In an effort to improve the doctor-patient relationship—something many feel has fallen by the wayside as clinicians continue to be buried in paperwork—CMS is pushing for interoperability, “empowering clinicians to use their EHRs to document clinically meaningful information.” Interoperability will allow clinicians to focus more on the pertinent patient information that will inform care and lead to improved health outcomes, as well as enable collaboration across providers. Patients will have a new level of transparency and a greater role in managing their health.
CMS’s step toward incentivizing technology that would improve health care for patients and providers is indeed positive, and a sign that we’re potentially entering a new era in medicine intent on providing care that’s meaningful and has patient needs at the center.

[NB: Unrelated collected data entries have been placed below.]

Lemma simpson_zero l : Forall (fun x => x == 0) l -> simpson l == 0.
Proof.
  intro H. unfold simpson.
  destruct (Nat.even (List.length l)); [destruct (List.length l =? 2)%nat|].
  - rewrite !Forall_nth_zero by exact H. reflexivity.
  - rewrite (basic_zero (List.length l)); [| rewrite length_firstn; lia
                                          | apply Forall_firstn, H].
    rewrite !Forall_nth_zero by exact H. reflexivity.
  - apply (basic_zero (List.length l)); [lia | exact H].
Qed.

(** Simpson's rule of a non-negative sampling is non-negative. *)
Lemma simpson_nonneg l : Forall (Qle 0) l -> 0 <= simpson l.
Proof.
  intro H.
  assert (Z0 : simpson (map (fun _ => 0) l) == 0).
  { apply simpson_zero. apply Forall_forall. intros x Hx.
    apply in_map_iff in Hx as [? [<- _]]. reflexivity. }
  apply Qle_trans with (simpson (map (fun _ => 0) l)); [rewrite Z0; apply Qle_refl|].
  apply simpson_mono.
  clear Z0. induction H as [|x l Hx _ IH]; simpl; [apply Forall2_nil | apply Forall2_cons; assumption].
Qed.

End SimpsonFacts.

Yet, CMS’s recent refusal to reimburse diabetes prevention coaching programs can’t help but dampen the mood—seeming anything but empowering. Are we really getting closer to modernizing health care if we embrace using telehealth for longitudinal preventative care with one hand, while dismissing virtual coaching for preventative patient support with the other?
Two steps forward, one step back
Politico reported that “Senior officials at CMS are dragging their feet over expanding services for diabetes prevention programs that evidence shows can reduce insurance costs and improve the health of millions of Americans.”
The program in question focuses on group coaching for people at risk of Type 2 diabetes, in-person and virtually. According to the article, CMS has refused to fund the virtual programs and slowed the in-person ones, despite clinical trial results showing “improved health while cutting costs by $2,650 per participant.”
Diabetes is one of the costliest and most common chronic diseases—the American Diabetes Association estimates the total cost of diagnosed diabetes has risen from $245B in 2012 to $327B in 2017 yearly. And that’s not factoring in the nearly 85M Americans who have prediabetes—a condition that is prevalent among Medicare-eligible seniors and often leads to type 2 diabetes within five years if left untreated.
Coaching programs, specifically those with digital components, have proven their value as an effective tool for helping patients with prediabetes. Patients are engaged and supported by coaches via smartphone and other devices, and can easily access peer support, disease education, track and monitor eating habits, and obtain and share important data with coaches and providers. Coaching programs offer patients access to high-quality, personalized care in a way that works best for them, increasing the odds that they stay engaged, make and sustain lifestyle changes, and improve their health.
NPR reported on a pilot study with Omada Health and Intermountain Healthcare in Utah that included 200 patients, all at high risk for Type 2 diabetes. 75 percent of the participants who completed the Omada digital program (which included e-coaching, peer support, education, diet and exercise tracking, and electronic prompts and reminders, delivered via smartphone or other device), lost at least 5 percent of their body weight, and about 1 in 4 lost 7 percent or more. In a separate Omada program, Quest Diagnostics was able to reduce diabetes risk in one-third of an 107-employee cohort by combining Omada’s intervention with lab and biometric screenings, according to MobiHealthNews.
CMS’s refusal to reimburse diabetes prevention coaching programs is problematic, simply because they actually work. They work well. Politico reported that “Many startups have funded or participated in clinical trials to prove their merit” but CMS has not changed their stance or sought data from the trials.
Given the scope of diabetes in the U.S. and its impact on our physical and financial health, prevention is key, and possible. We won’t be able to truly benefit from a brave new world of modern health care if we fail to provide patients and providers with the tools that are actually working to prevent disease in the first place.